19 April: United Nations Secretary-General Kofi Annan has appointed David M. Crane (pictured left) to the post of chief prosecutor of Sierra Leone's Special Court, his spokesman said on Friday. Crane, an American, was nominated for the position by the U.S. government. He is currently Senior Inspector General for National Security Systems in the U.S. Department of Defense, a post he has held since 1997. Annan also selected Robin Vincent of the United Kingdom to be the Court's registrar. Vincent worked for nearly 40 years for the British courts and briefly for the Rwanda war crimes tribunal. He retired in 2001 as director of 32 court centres in northwest England. "The secretary-general will now proceed with the appointment of judges for the Court, and as indicated in the Security Council resolution, the majority of these will be from Africa," the spokesman said. The United Nations Security Council first authorised establishment of the Court in August 2000. It is expected to try about 20 persons deemed to bear the greatest responsibility for war crimes committed in Sierra Leone since 30 November 1996, the date of the ill-fated Abidjan Peace Agreement. The Special Court differs from earlier war crimes tribunals in Yugoslavia and Rwanda in that it will include both Sierra Leonean and international judges, and incorporates elements of international and Sierra Leonean law. It also differs in its legal basis: the earlier tribunals were established by Security Council resolutions which invoked Chapter 7 of the U.N. charter, while the Special Court for Sierra Leone is based on an agreement signed last January between the Sierra Leone government and the United Nations. On Tuesday, Sierra Leonean Deputy Permanent Representative for Legal Affairs Allieu Ibrahim Kanu and U.N. Under Secretary-General for Legal Affairs Hans Correll (right) exchanged the instruments which brought that agreement into force. In an interview on Friday, Correll told the BBC that it would be the job of the chief prosecutor "to adopt a strategy for the prosecutions and then to start investigations and then when they are done he will indict." Correll said that those convicted by the court would likely serve their sentences in Sierra Leone, but added: "They can also serve their sentences in other countries, and in particular we have focused on countries that have accepted to receive prisoners from the Rwanda tribunal."

Sierra Leone's national cricket team defeated Ghana by 131 runs Tuesday at the West African Cricket Quadrangular being held this week in Lagos, Nigeria, the Concord Times newspaper reported. Sierra Leone, the two-time defending champions, will meet Gambia on Friday and then play hosts Nigeria on Saturday.

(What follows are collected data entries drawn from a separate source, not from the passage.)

(** * Archive extractor: a shallow embedding of the extraction engine

    The development follows [archive_extractor.py] (class [ArchiveExtractor];
    [extrair_arquivos.py] is the same code with Portuguese messages) and the
    older script [unzipfull.py].  Python strings are modelled as [string]
    (a sequence of 8-bit characters), the file system as a finite map from
    paths to nodes, exceptions as values of an error monad, and the calls of
    the progress callback as events appended to a trace. *)

From Stdlib Require Import ZArith Ascii String DecimalString DecimalNat.
From Stdlib Require QArith.
From stdpp Require Import base option list gmap strings.

(** ** Python string primitives *)

Module Str.

(** [c.lower()] for one character: only [A]..[Z] change.  Bytes outside
    ASCII are left alone; Python maps no such character to text that could
    complete one of the patterns [.zip], [.rar], [.7z] or [.zip.] *)
Definition lower_char (c : ascii) : ascii :=
  let n := nat_of_ascii c in
  if (65 <=? n)%nat && (n <=? 90)%nat then ascii_of_nat (n + 32) else c.

(** [s.lower()] *)
Fixpoint lower (s : string) : string :=
  match s with
  | EmptyString => EmptyString
  | String c s' => String (lower_char c) (lower s')
  end.

(** [s.startswith(pre)] *)
Definition startswith (s pre : string) : bool := String.prefix pre s.

(** [s.endswith(suf)]: some tail of [s] is [suf]. *)
Fixpoint endswith (s suf : string) : bool :=
  String.eqb s suf ||
  match s with
  | EmptyString => false
  | String _ s' => endswith s' suf
  end.

(** [sub in s]: [sub] is a prefix of some tail of [s]. *)
Fixpoint contains (sub s : string) : bool :=
  String.prefix sub s ||
  match s with
  | EmptyString => false
  | String _ s' => contains sub s'
  end.

(** [s.split(sep)[0]] for a non-empty [sep]: everything before the first
    occurrence of [sep], the whole of [s] when [sep] does not occur. *)
Fixpoint split_head (sep s : string) : string :=
  if String.prefix sep s then EmptyString
  else match s with
       | EmptyString => EmptyString
       | String c s' => String c (split_head sep s')
       end.

(** [str(n)] for a natural number. *)
Definition of_nat (n : nat) : string :=
  NilEmpty.string_of_uint (Nat.to_uint n).

Fixpoint zeros (n : nat) : string :=
  match n with
  | O => EmptyString
  | S n' => String "0" (zeros n')
  end.

(** [f"{i:03d}"]: decimal, zero-padded on the left to width 3 (wider
    numbers are printed in full). *)
Definition fmt_03d (i : nat) : string :=
  let d := of_nat i in zeros (3 - String.length d) +:+ d.

(** Reading a decimal numeral back (used only to state that [fmt_03d] loses
    nothing). *)
Definition parse_nat (s : string) : option nat :=
  Nat.of_uint <$> NilEmpty.uint_of_string s.

End Str.

(** ** [os.path] (POSIX flavour) *)

Module Path.

Definition is_sep (c : ascii) : bool := Ascii.eqb c "/".

(** [p.rfind("/") + 1]: the index just after the last separator, [0] when
    there is none. *)
Fixpoint sep_end (p : string) : nat :=
  match p with
  | EmptyString => 0
  | String c p' =>
      match sep_end p' with
      | O => if is_sep c then 1 else 0
      | S k => S (S k)
      end
  end.

Definition drop (n : nat) (s : string) : string :=
  String.substring n (String.length s - n) s.

Definition take (n : nat) (s : string) : string := String.substring 0 n s.

(** [os.path.basename(p)] *)
Definition basename (p : string) : string := drop (sep_end p) p.

Fixpoint all_sep (s : string) : bool :=
  match s with
  | EmptyString => true
  | String c s' => is_sep c && all_sep s'
  end.

(** [s.rstrip("/")] *)
Fixpoint rstrip_sep (s : string) : string :=
  match s with
  | EmptyString => EmptyString
  | String c s' => if all_sep s then EmptyString else String c (rstrip_sep s')
  end.

(** [os.path.dirname(p)] *)
Definition dirname (p : string) : string :=
  let head := take (sep_end p) p in
  if negb (String.eqb head "") && negb (all_sep head)
  then rstrip_sep head else head.

(** [os.path.join(a, b)] *)
Definition join (a b : string) : string :=
  if Str.startswith b "/" then b
  else if String.eqb a "" || Str.endswith a "/" then a +:+ b
  else a +:+ "/" +:+ b.

End Path.

(** ** Exceptions, the file system and the monad of the engine *)

(** The exception classes that the handlers of the source tell apart.
    [IOError] is an alias of [OSError] in Python 3, and [FileNotFoundError],
    [IsADirectoryError] and [PermissionError] are subclasses of it.
    [OtherError] stands for every class outside the four named ones
    ([RuntimeError], [NotImplementedError], [zlib.error],
    [py7zr.exceptions.CrcError], ...). *)
Inductive exn_class := BadZipFile | RarError | Bad7zFile | OSError | OtherError.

Food shortages could threaten Sierra Leone's fragile peace if tens of thousands of returning refugees don't have enough food to support themselves in the difficult first months of their resettlement, U.N. World Food Programme (WFP) Regional Director Manuel da Silva told Reuters on Friday. Da Silva said international donors had come up with only about half of the food needed for the current year. "Up to June, we are fine but from the end of July we'll have big problems to keep going. If people don't have food when they return it can start local struggles," he said following a short visit to Sierra Leone. "People feel things are done and peace is coming and they move to another part of the world with more active conflict. It's a real pity because I don't think it's over." Da Silva warned that new insecurity in Liberia could spill over into Sierra Leone. "In a couple of years more we might stabilise this region," he said. "But if we have increasing instability in Liberia, we won't have the resources to cope." 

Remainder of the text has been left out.